La iniciativa del papa Francisco se remonta al año 2017. Es, por tanto, la quinta jornada que celebramos en el 2021 y la reflexión continuada sobre la misma tiene que posibilitar un cambio en la mentalidad de los católicos en este campo concreto. Sólo desde el evangelio se puede entender esta insistencia que tiene un fuerte componente social pero que no resuelve todas las situaciones injustas o abusivas que se producen en nuestro mundo. Algunos comentaristas manifiestan molestia o decepción ante las palabras del Papa cuando hace estas declaraciones generales que no son sólo fruto de anàlisis sociológicos al uso o de soluciones automáticas sino de contemplar la realidad social con la mirada de Jesucristo a todos sus hermanos como hijos del Padre Dios que les ama y les acompaña. El objetivo es poner en el centro del problema a la persona; atender las necesidades de todo tipo que requiera su dignidad personal; mostrar preferencia por los que más sufren o son los más pobres de nuestra sociedad. Procurar, además, que los sistemas económicos actuales antepongan el factor humano a los beneficios materiales de las empresas. Es una tarea ardua, compleja pero necesaria para que el mundo que construimos y conservamos entre todos tenga al ser humano como el elemento más importante de todo el entramado socioeconómico.
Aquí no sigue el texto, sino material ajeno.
(** C18: a PUT to a scalar record either stores the value it carries, converted to
    the type of the record, or is refused and leaves the record exactly as it
    was, down to its time stamp; which of the two depends on the value alone.
    An accepted PUT always restamps the record, with the client's time if it
    sent one, and where alarms are computed and the PUT sets none the alarm is
    that of the new value. *)
Theorem put_stores_or_refuses now r val ca nt :
  nt_scalar (data r) = Some nt -> NoDup ((put_fields val).*1) ->
  let stored next := exists r' o nt', apply_put now r val ca = (r', Ok o) /\ nt_scalar (data r') = Some nt' /\
    value nt' = next /\ time_stamp nt' = Some (put_stamp now val) /\
    (ca = true -> field (put_fields val) (str "value") <> None -> field (put_fields val) (str "alarm") = None -> alarm_agrees nt') in
  match field (put_fields val) (str "value") with
  | None => stored (value nt)
  | Some v =>
    match decode_as (value nt) (inner_value v) with
    | Some next => stored next
    | None => apply_put now r val ca = (r, Err (name r, NotRepresentable v (scalar_type_name (value nt))))
    end
  end.
Proof.
  intros Hnt Hd stored. unfold stored. clear stored. destruct (field (put_fields val) (str "value")) as [v|] eqn:Hf.
  - destruct (decode_as (value nt) (inner_value v)) as [next|] eqn:Hv.
    + destruct (put_stored now r val ca nt v next Hnt Hd Hf Hv) as (r' & o & nt' & H1 & H2 & H3 & H4 & H5).
      exists r', o, nt'. repeat split; try done. intros. by apply H5.
    + rewrite (apply_put_scalar now r val ca nt Hnt). unfold scalar_put. rewrite Hf, apply_value_update_inner. unfold assign_value.
      change (value (from_value (value nt))) with (value nt). rewrite Hv. cbn [snd]. by rewrite put_scalar_same, with_data_same.
  - rewrite (apply_put_scalar now r val ca nt Hnt). unfold scalar_put. rewrite Hf.
    assert (W : alarm_inputs (fold_left (scalar_field ca) (put_fields val) (nt, false)).1 = alarm_inputs nt).
    { apply (fold_keeps (fun s : NtScalar * bool => alarm_inputs s.1)). intros. apply scalar_field_inputs.
      by apply (field_none (put_fields val) "value"). }
    destruct (fold_left _ _ _) as [nt' c]. destruct (stamp_scalar (Some (put_stamp now val)) nt') as (S1 & S2 & S3). injection W as W _ _ _ _.
    eexists _, _, _. split; [reflexivity|]. cbn [data with_data]. split; [by apply put_scalar_get with nt|]. by rewrite S1.
Qed.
Termino este comentario reproduciendo el último párrafo del Mensaje del Papa. La cita es un poco larga pero resume con brevedad todas aquellas motivaciones y problemáticas que se comparten en esta Jornada:

“Deseo que la Jornada Mundial de los Pobres, que llega a su quinta edición, arraigue cada vez más en nuestras Iglesias locales y se abra a un movimiento de evangelización que en primera instancia salga al encuentro de los pobres, allí donde estén. No podemos esperar a que llamen a nuestra puerta, es urgente que vayamos nosotros a encontrarlos en sus casas, en los hospitales y en las residencias asistenciales, en las calles y en los rincones oscuros donde a veces se esconden, en los centros de refugio y acogida… Es importante entender cómo se sienten, qué perciben y qué deseos tienen en el corazón. Hagamos nuestras las apremiantes palabras de don Primo Mazzolari: «Quisiera pedirles que no me pregunten si hay pobres, quiénes son y cuántos son, porque temo que tales preguntas representen una distracción o el pretexto para apartarse de una indicación precisa de la conciencia y del corazón. […] Nunca he contado a los pobres, porque no se pueden contar: a los pobres se les abraza, no se les cuenta» (“Adesso” n. 7 – 15 abril 1949). Los pobres están entre nosotros. Qué evangélico sería si pudiéramos decir con toda verdad: también nosotros somos pobres, porque sólo así lograremos reconocerlos realmente y hacerlos parte de nuestra vida e instrumentos de salvación”.